Upon acceptance of an application, the FDA grants a review status, defining the speed of the whole decision cycle, ending with the agency’s approval or rejection of the submitted file. We noticed more than 77 applications were granted a Priority status (45.5%), while 77 applications (45.5%) were assigned a Standard designation and 15 (9%) an Orphan designation. Figure 1 shows the annual breakdown by designation type of the applications reviewed by advisory committees that have been approved.

Figure 2

Figure 1

Figure 1: Annual Breakdown of Products by Review Type where the FDA made a Positive Decision on Marketing Approval following an Advisory Committee Meeting, 2008 to 2012. Source: Cortellis Regulatory Intelligence Analytics

Of the 121 products that received FDA approval, 88% (99/121) of committee votes were positive. Of the 48 products that were not approved (not shown), 30 (62.5%) had negative committee votes.

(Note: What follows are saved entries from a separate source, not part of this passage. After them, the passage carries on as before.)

(* ===== verification/Prelude.v ===== *)
(** * The trading backend, verified

    A model in Rocq of the Go backend under src/backend: market data in,
    candles and indicators, the SR strategy, order execution, the order
    ledger, and the books.  This file holds what every other file shares;
    this comment documents the whole development.

    ** How the program is put together

    Ticks arrive over parallel broker sockets and are merged into one stream;
    they become one-second candles, these become timeframe candles, and
    indicators are computed over them.  The SR strategy turns one-minute
    candles of an index into signals to buy an option, advise it, or exit; the
    Telegram strategy trades calls read from chat messages by patterns and a
    language model; the strategy engine runs strategies and hands on what they
    signal; the option picker chooses the contract; the backtest replays a
    strategy over recorded candles.  Signals reach the order executor, which guards them (risk, rate, breaker,
    one position per side), places orders at the broker or on paper, protects
    positions with stops at the exchange, and settles orders whose outcome was
    open.  Every order passes through a ledger that can be rebuilt from its
    journal, and fills move the portfolio's positions, P&L and risk limits.
    The exit watch follows every open position and asks for its exit.  Beside
    them, the analyst reads levels and breakouts out of the same candles, and
    the P&L ledger keeps the fills across restarts.

    ** Files

    Each file names the Go files it models in its own header; definitions
    have the source's names, prefixed where two would clash.

    - Prelude: 64-bit integers with wrap-around, time, map order, channels,
      record update, tactics.  Float64: IEEE doubles.  GoText: strconv,
      strings, fmt.  Errors: error values.
    - Model (internal/model), MarketHours (internal/markethours), Underlying
      (internal/underlying, orderexec/underlying.go): the domain's data.
    - FeedSocket (one broker socket: its connections and goroutines,
      pkg/smartconnect/websocket.go), FeedPacket (its frames, and the ticks
      read from them in marketdata/ws/ingest.go), FeedGroup (the sockets of a
      feed, marketdata/ws), FeedSocketOk (the socket's proofs); FeedMerger
      (marketdata/ws/dedup.go), Aggregator
      (marketdata/agg), TfBuilder (marketdata/tfbuilder): from ticks to
      candles.
    - Indicators, IndicatorEngine, IndicatorRecovery (internal/indicator).
    - RangeContext, SrContext, RangeBars, Nifty50SrState,
      Nifty50Sr (the strategy), Nifty50SrEntry, Nifty50SrExit,
      Nifty50SrTrading, Nifty50SrRuns (its proofs): internal/strategy.
    - CircuitBreaker, RateLimiter (with the pushed order updates), Oms (state
      machine, ledger, journal), Fill (broker rows and rupees), Positions
      (comparing with the broker): the parts of execution that stand alone.
    - Exec (state, environment, monad), Placement (one order attempt),
      ExecOps, Executor, Settlement, Signals (the operations): the executor,
      internal/orderexec; ExecFrame, ExecInvariant, ExecSafety, ExecAccounts
      are its proofs.
    - Portfolio (internal/portfolio), ExitPolicy (internal/exitpolicy).
    - ExitLevels, ExitScore, ExitTracker, ExitRunner, ExitWatch (the exit
      watch, internal/exitwatch), ExitReplay (its replay); ExitRuns,
      ExitWatchOk, ExitWatchTotal are their proofs.
    - TgSignal and TgRuns (the Telegram strategy,
      strategy/telegram_signal.go).  Regex (a matcher for the patterns, proved
      against its relation), TgParse, TgPrompt, TgDecide (reading a
      message), TgContexts (the calls' threads), LlmScheduler, LlmSchedulerOk
      (the queue of model reads), TgRouter, TgRouterOk (messages through their
      mailboxes), TgPublished (which calls they publish): internal/tgsignal.
    - StrategyEngine (strategy/engine.go); OptionMath (internal/optionmath),
      OptionPicker (internal/optionpicker).
    - SrView (strategy/sr_view.go): what the strategy shows of itself.
    - OptionModel (premiums), Backtest (the replay), BacktestStats (its
      figures), StrikeCompare (what other strikes would have made), and the
      proofs BacktestOk, BacktestTotal: internal/backtest.
    - PnlLedger: stratengine/pnl_ledger.go and pnlstore/store.go.
    - Analyst: internal/analyst.

    ** How code becomes definitions

    A Go int or int64 is a [Z], every sum, difference and product wrapped by
    [i64]; a float64 is the Standard Library's executable binary64, each
    operation rounded on its own; a string is a byte string.  A struct is a
    record, a map a [gmap], the order of ranging over a map any order
    ([MapOrder]).  A method is a function that returns the new state.  A
    panic is [None]; an [error] is a value of an option or sum.  A mutex held
    for a whole method makes the method one step.  Where a method releases
    its mutex, or waits, or calls out, the model has a point at which other
    goroutines may act: [begin]/[end] pairs in CircuitBreaker, the parts of
    [OnMinute] in ExitPolicy, and in the executor [env_other], an arbitrary
    change of the state that keeps the invariant and leaves alone the position
    whose lock is held.  A goroutine the executor starts is a task in its
    state.  The workers of LlmScheduler and StrategyEngine are step relations
    over the places a goroutine can stand; the handlers of TgRouter and the
    goroutines of FeedSocket are programs, trees of atomic actions, and a run
    interleaves them freely.  Clocks, environment variables, broker answers
    and the database's answers are arguments or streams with no assumption on
    their values except those a theorem states.

    Interfaces are classes: [Store] (an append-only journal with laws; the
    SQLite journal is an instance) under the ledger, [OrderLedger] under the
    executor, [Env] for the broker and the other collaborators, [Frame] and
    [Stable] for what executor operations leave alone, the indicator
    interfaces in Indicators, [TFStrategy] with its laws [TFStrategyLaws]
    between the strategy engine and the strategies, [backtestStrategy] with
    [backtestLaws] between the backtest and the strategy it replays (the SR
    strategy is an instance).  Unicode's tables, the
    local zone, Go's %q, the parsing of a logged reading and of a socket's text
    frames are classes without laws ([UnicodeTables], [LocalZone], [GoQuote],
    [ReadingJSON], [FrameJSON]): the theorems hold for any.

    ** What the theorems show

    - Execution: in every reachable state at most one side of an underlying
      is open, entries are locked to their contracts, legs stay on paper
      (ExecInvariant); a real BUY is recorded durably before it is sent, an
      exit of a real position is sent, for what its protective stop is found
      to have left, or put off while that stop may still rest, a retried exit
      never sells more than is held, paper never reaches the broker (ExecSafety); what an
      exit reports and what is left add up (ExecAccounts); one attempt places
      at most two requests, the second only when the first is known not to
      have reached the broker (Placement).
    - Order ledger: terminal states are final, each event changes exactly its
      order, an intent is granted once, and a ledger reopened on its journal
      is the ledger that crashed (Oms).
    - Market data: a packet decodes to the fields it was built from, and any
      bytes at all without a panic (FeedPacket); a socket reconnects
      one at a time, closes each connection once and stays closed once told to
      (FeedSocketOk); a group of sockets counts those that are up, accounts
      for every tick its read loops take, step by step, and redials sparingly
      (FeedGroup); no second is finalised
      twice and each candle summarises its ticks (Aggregator), timeframe candles summarise their bucket's candles
      and no expired bucket reopens (TfBuilder), the merged stream is in order
      (FeedMerger), the strategy's N-minute bars are the buckets of its
      minutes (RangeBars).
    - Indicators: a snapshot and a replay after a crash compute what no crash
      would have (IndicatorRecovery).
    - Strategy: over any run, restarts included, nothing panics, the signals
      of an instrument follow its position, every state is well typed, and a
      candle decides by the day's account as it was and within its limits
      (Nifty50SrRuns).
    - Money: rupees and paise round trip, stop prices lie on the tick grid
      (Fill); realized P&L is cash up to rounding, corrections act as if the
      fill had been right, the risk gate is exact (Portfolio).
    - Exit watch: an exit is final and asked for at most once while the
      position is open, a runner is held only above its lock (ExitRuns,
      ExitWatchOk); nothing panics while tick times do not go back
      (ExitWatchTotal).
    - Telegram: the strategy's signals follow its position, over restarts too,
      it buys only valid calls within their limits, and a stop only rises
      (TgRuns).  A decision has a call exactly when the readings allow it
      (TgDecide); the router publishes one only on the pattern's complete
      reading, at once, or on the sure model's where the pattern reads none,
      and it is tradeable (TgPublished); every model read is answered once and can always finish
      (LlmSchedulerOk); however messages, readings and reports interleave, no
      message is lost or ended twice (TgRouterOk).
    - The engine loses no signal silently (StrategyEngine); a pick is the
      best there is, the universe asks once, and searches end
      (OptionPicker).
    - Backtest: trades follow one another, each bought and sold at its
      contract's premium and left on its day or at the next day's open, none
      left open (BacktestOk); with the SR strategy it
      completes (BacktestTotal); the figures agree with the trades
      (BacktestStats), and a comparison of strikes accounts for every trade
      (StrikeCompare).
    - P&L ledger: the queued ledger refines booking each fill straight into
      its tables, and a restart reads back the open entries (PnlLedger).
    - Analyst: its levels are well formed, a breakout runs its course and is
      settled in twelve candles, and only breaks near their level are
      published (Analyst).
    - The breaker, the rate limiter, market hours, exit policy: their
      contracts, in their files.

    ** Bounds and fuel

    Loops are structural wherever the code's are (over a list, a slice of
    attempts, the days of a bounded search).  The loops with a counter take
    the code's own bound: the resend and confirmation loops their configured
    attempts, the search for the next trading day its number of days, with
    theorems that the bound is enough or a result when it is not.  Digits of
    a number are produced with the number's own size as fuel, and the round
    trips show it suffices.  Configurations are assumed sane where a theorem
    says so (periods positive and below 2^31), with the default shown to be.

    ** Not modelled

    Log lines; the text of an alert past its leading words; JSON encodings
    (what a snapshot carries is modelled, not its bytes); the monotonic clock;
    duplicate entries in a timeframe or indicator list, which share one object
    in the code; case mapping outside ASCII; fusing a product with a sum in
    one rounding (amd64 does not).  SHA-256, the hash in an intent's id, is a
    parameter.  Whole parts not modelled are listed in the manifest with the
    reason; mostly they are services around this core: dialling, HTTP handlers,
    Redis, SQLite and Telegram clients, dashboards, notifications, command-line
    tools.  Of the trading logic what is left is strike selection from the
    instrument master and the wiring of the strategy engine's service; of the
    backtest its queries and printed reports, of the analyst its
    configuration and Redis streams, of the P&L ledger the look-up of a fill's
    contract. *)
From stdpp Require Export base gmap strings list fin_maps.
From Stdlib Require Export ZArith Lia.
From Stdlib Require Import Sorted.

Committee voting predictive power is higher for special designations

A committee predictive power can be derived by calculating the percentage of its “Yes” votes in correlation with the subsequent FDA approval decision, for a product:

Predictive Power = (Committee “\”Yes\” votes / FDA approval decisions for that product cycle) x 100″

It is interesting to note that for Orphan products, the committee voting predictive power is 100%, meaning the FDA always followed committee recommendations. In fact, correlation between committee voting and FDA market approval decision is very high, reaching 90% for products given Priority status and 82% for a standard 10-month review.

Review Type Committee “Yes” Votes FDA Approval Decisions (and predictive power %)
Standard 45 (58.4%) 37 (82%)
Priority 59 (76.6%) 53 (90%)
Orphan 9 (60%) 9 (100%)

Figure 2: Correlation between Committee votes and FDA marketing approval decisions, broken down per review type. Source: Cortellis Regulatory Intelligence Analytics

Focus on the Oncologic Drugs Advisory Committee

Of the 21 products that received FDA approval, 90% (20/21) of ODAC votes were positive. Of the 8 products that were not approved, 6 (75%) had negative committee votes.

Review Type ODAC “Yes” Votes FDA Approval Decisions (and predictive power %)
Standard 5 (22.7%) 4 (75%)
Priority 15 (68.2%) 15 (100%)
Orphan 2 (9.1%) 2 (100%)

Figure 3: Correlation between ODAC votes and FDA marketing approval decisions, broken down per review type. Source: Cortellis Regulatory Intelligence Analytics

The predictive power for meetings reviewed by ODAC is below average for Standard designations, however it is fully predictive for Priority and Orphan products. This may be valuable information for companies that have an upcoming ODAC meeting in 2013.